-- Records to process --

(** * A shallow embedding of dsf.py, the per-group ledger bot

    The program keeps, for every chat group, one SQLite file with the tables
    [cycles], [bills] and [previous_balances], and a process-wide dictionary
    [bot_data] that caches the identifier of the active cycle.  The handlers
    [handle_command] and [button_callback] are embedded as functions that pass
    the state of one group explicitly; the retry wrapper around the delivery
    calls is embedded on its own, over a trace of attempts and sleeps.

    Conventions of the embedding.
    - A Python [str] is the list of its code points ([N]), so that slicing by
      index and the comparison with the command words are the source's.
    - Python integers are [Z].  The storage engine keeps 64-bit integers:
      binding an integer outside that range raises OverflowError, and [SUM]
      raises once its running total leaves it; both are embedded, and so is
      the bound of 4300 digits beyond which [int()] raises ValueError.  The
      identifiers of chats and users are those of the chat service, which
      are inside the 64 bits.
    - [datetime.now()] is an input of every handler: a function from the rank
      of the call inside the handler to the timestamp it returned.
    - Whether the actor may write ([is_authorized_user], which asks the chat
      service and the [operators] table) is an input of every ledger handler.
      The tables [users] and [operators] hold no ledger data; they come with
      the whole handlers, [handle_message] and [handle_callback], which
      compute that input.
    - Apart from these overflows, storage statements complete, except
      inside the transaction of the closing command, whose [try] block is
      embedded with the statement that raises as an input. *)

From Stdlib Require Import ZArith NArith List Bool Lia Permutation Sorted.
From Stdlib Require Import QArith Qround.
Import ListNotations.
Local Open Scope Z_scope.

-- Your objective --
The records above must be retyped in full. Keep each one exactly as it is.

-- Answer box --
(** * A shallow embedding of dsf.py, the per-group ledger bot

    The program keeps, for every chat group, one SQLite file with the tables
    [cycles], [bills] and [previous_balances], and a process-wide dictionary
    [bot_data] that caches the identifier of the active cycle.  The handlers
    [handle_command] and [button_callback] are embedded as functions that pass
    the state of one group explicitly; the retry wrapper around the delivery
    calls is embedded on its own, over a trace of attempts and sleeps.

    Conventions of the embedding.
    - A Python [str] is the list of its code points ([N]), so that slicing by
      index and the comparison with the command words are the source's.
    - Python integers are [Z].  The storage engine keeps 64-bit integers:
      binding an integer outside that range raises OverflowError, and [SUM]
      raises once its running total leaves it; both are embedded, and so is
      the bound of 4300 digits beyond which [int()] raises ValueError.  The
      identifiers of chats and users are those of the chat service, which
      are inside the 64 bits.
    - [datetime.now()] is an input of every handler: a function from the rank
      of the call inside the handler to the timestamp it returned.
    - Whether the actor may write ([is_authorized_user], which asks the chat
      service and the [operators] table) is an input of every ledger handler.
      The tables [users] and [operators] hold no ledger data; they come with
      the whole handlers, [handle_message] and [handle_callback], which
      compute that input.
    - Apart from these overflows, storage statements complete, except
      inside the transaction of the closing command, whose [try] block is
      embedded with the statement that raises as an input. *)

From Stdlib Require Import ZArith NArith List Bool Lia Permutation Sorted.
From Stdlib Require Import QArith Qround.
Import ListNotations.
Local Open Scope Z_scope.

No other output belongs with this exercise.